China is opening its financial firms to more foreign ownership. The opportunity might seem tempting. But developed-world buyers should beware — it’s possible that it’s a trap.
On Nov. 10, Vice Finance Minister Zhu Guangyao announced changes in the rules limiting foreign ownership of Chinese financial companies. Foreign investors will now be allowed to take controlling interests in Chinese securities firms, insurance companies, asset managers and futures traders. Banks may soon follow.
(Related: China Makes Historic Move to Open Market for Financial Firms)
That sounds like a move toward greater openness for the world’s biggest economy. If so, it would run exactly counter to the recent trend of increased Chinese protectionism and economic nationalism. Why would China open its financial system to foreign investment even while it slowly closes off its consumer markets? I suspect that this move toward openness and globalization might not be all that it appears.
China’s financial system has been on shaky ground for at least two years now. The root cause is a cooling of the country’s rapid economic growth.
This was a natural and predictable slowdown, caused by the drying up of rural surplus labor, an aging population, rising labor costs and peak coal production. But even as the economy slowed, housing and stock prices kept rising. With asset valuations still gaining while the fundamentals slowed down, a correction was likely. For a while, it looked like a stock market plunge in 2015 was the beginning of the bursting of a huge bubble.

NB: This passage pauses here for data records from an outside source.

(* ===== verification/KvmProps.v ===== *)
(** * Properties of the kernel page table

    [kvmmake] builds exactly the map of memlayout.h, and how many pages that
    takes. *)
From stdpp Require Import gmap.
From S2P Require Import Prelude Interfaces Raid RaidProps Mem KState Kmem PageTable Frames Paging Vm Fault Boot VmProps Spaces.
From S2P Require Import Fork Teardown Sched Proc ProcMem ProcTable UserCopy Kfork Reap ProcBoot Kvm KvmOk.
Local Open Scope Z_scope.

Section kvmprops.
Context `{Sv39} `{!ProcEnv} `{!KvmEnv} {D : Type} `{!SwapDev D} `{!SwapDevSpec D}.
Implicit Types s : kernel D.

Definition RW : Z := Z.lor PTE_R PTE_W.
Definition RX : Z := Z.lor PTE_R PTE_X.

(** The regions of [kvmmake], the last one first. *)
Definition uart_region := mkRegion UART0 UART0 PGSIZE RW.
Definition virtio_region := mkRegion VIRTIO0 VIRTIO0 PGSIZE RW.
Definition plic_region := mkRegion PLIC PLIC 67108864 RW.
Definition text_region := mkRegion KERNBASE KERNBASE (etext - KERNBASE) RX.
Definition data_region := mkRegion etext etext (PHYSTOP - etext) RW.
Definition tramp_region := mkRegion TRAMPOLINE trampoline PGSIZE RX.
Definition fixed_regions : list region :=
  [tramp_region; data_region; text_region; plic_region; virtio_region; uart_region].
Definition stack_region (i pg : Z) : region := mkRegion (KSTACK i) pg PGSIZE RW.
(** [pages] are the stacks made so far, the last one first. *)
Fixpoint stack_regions (pages : list Z) : list region :=
  match pages with
  | [] => []
  | pg :: pages => stack_region (Z.of_nat (length pages)) pg :: stack_regions pages
  end.

(** The pages that suffice: one for the root, two tables for each single page
    and the first page of a range, two more per 512 pages, and one for the
    stack itself of each process. *)
Definition kvm_pages : Z :=
  1 + cost uart_region + cost virtio_region + cost plic_region + cost text_region + cost data_region + cost tramp_region +
  3 * Z.of_nat NPROC.

Lemma perms_ok : 0 ≤ RW < 1024 ∧ 0 ≤ RX < 1024.
Proof. unfold RW, RX. destruct pte_bits as (_ & -> & -> & -> & _).
  change (Z.lor 2 4) with 6. change (Z.lor 2 8) with 10. lia. Qed.

Ltac layout :=
  pose proof PGSIZE_4096; pose proof devices_order; pose proof etext_range; pose proof kend_range; pose proof KERNBASE_pos;
  pose proof PHYSTOP_range; pose proof MAXVA_range; pose proof TRAMPOLINE_top; pose proof TRAPFRAME_below; pose proof stacks_above;
  pose proof perms_ok.

Lemma trampoline_aligned : (PGSIZE | TRAMPOLINE).
Proof. rewrite TRAMPOLINE_top. apply Z.divide_sub_r; [apply MAXVA_aligned|apply Z.divide_refl]. Qed.

Lemma KSTACK_aligned i : (PGSIZE | KSTACK i).
Proof.
  rewrite KSTACK_at. apply Z.divide_sub_r; [apply trampoline_aligned|]. exists ((i + 1) * 2). lia.
Qed.

Lemma fixed_ok : Forall region_ok fixed_regions.
Proof.
  layout. destruct devices_aligned as (A1 & A2 & A3), text_aligned as [A4 A5], trampoline_ok as [A6 A7].
  pose proof PHYSTOP_aligned as A8. pose proof trampoline_aligned as A9.
  assert ((PGSIZE | 67108864)) as A10 by (exists 16384; lia).
  assert (trampoline + PGSIZE ≤ 2 ^ 55) by (destruct A7 as [t A7]; rewrite PGSIZE_4096 in *; lia).
  repeat constructor; simpl; try done; try lia; try apply Z.divide_refl; by apply Z.divide_sub_r.
Qed.

Lemma stack_ok i pg : 0 ≤ i < Z.of_nat NPROC → page_addr pg → region_ok (stack_region i pg).
Proof.
  intros Hi Hpg. layout. pose proof (page_addr_pos pg Hpg). destruct Hpg as (Ha & Hlo & Hhi). pose proof (KSTACK_aligned i).
  pose proof (KSTACK_at i).
  split; simpl; split_and!; try done; try lia; apply Z.divide_refl.
Qed.

(** ** The regions do not overlap *)
Definition apart (r r' : region) : Prop := g_va r' + g_sz r' ≤ g_va r ∨ g_va r + g_sz r ≤ g_va r'.

Lemma kernel_apart r rs :
  region_ok r → Forall region_ok rs → Forall (apart r) rs → ∀ w, covers r w → rmap rs w = 0.
Proof.
  intros Hr Hok Hap w Hc. apply rmap_none. rewrite covers_addr in Hc by done.
  rewrite Forall_forall in *. intros r' Hin. rewrite covers_addr by auto. destruct (Hap r' Hin); lia.
Qed.

Lemma spill_pos w n : 0 < n → 0 ≤ spill w n.
Proof. intros Hn. unfold spill. pose proof (Z.div_le_mono w (w + n - 1) 512). lia. Qed.

Lemma cost_pos r : region_ok r → 0 < cost r.
Proof.
  intros [_ _ ([n Hn] & Hs & _) _]. unfold cost. pose proof PGSIZE_4096. rewrite Hn, Z.div_mul by lia.
  pose proof (spill_pos (g_va r / PGSIZE) n ltac:(nia)). lia.
Qed.

(** A region is added to [kvmmap]'s table, when it lies apart from the others. *)
Lemma kvmmap_next s own kt root rs r k :
  kmapped s own kt root rs → region_ok r → Forall region_ok rs →
  Forall (apart r) rs → room own (cost r + k) → 0 ≤ k →
  ∃ s' own' kt', kvmmap root (g_va r) (g_pa r) (g_sz r) (g_perm r) s = Ok (tt, s') ∧
    kmapped s' own' kt' root (r :: rs) ∧ built s own kt s' own' kt' ∧ room own' k.
Proof. intros Hk Hr Hrs Hap Hn Hk0. apply kvmmap_ok; [done|done|by apply kernel_apart|done|done]. Qed.

(** ** Stacks *)
Lemma stack_regions_ok pages : Forall page_addr pages → (length pages ≤ NPROC)%nat → Forall region_ok (stack_regions pages).
Proof.
  induction pages as [|pg pages IH]; intros Hp Hl; [constructor|]. apply Forall_cons in Hp as [Hpg Hp]. simpl in Hl.
  constructor; [apply stack_ok; [lia|done]|apply IH; [done|lia]].
Qed.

Capital flooded out of China for more than a year.
The government was forced to sell a sizable chunk of its foreign exchange reserves to prop up the yuan. Eventually China’s government managed to clamp down on the capital flight.
But there is a definite sense that China’s financial system in still on thin ice. For one thing, the country’s total debt level has risen a lot.
A high amount of total debt can signal systemic financial fragility. When everyone owes everyone else money, a negative shock to the economy — or even just a spontaneous panic — can upset the system by causing a lot of borrowers to default at the same time. When financial firms are highly leveraged, it also makes it easier to have a bank run or a similar liquidity crisis.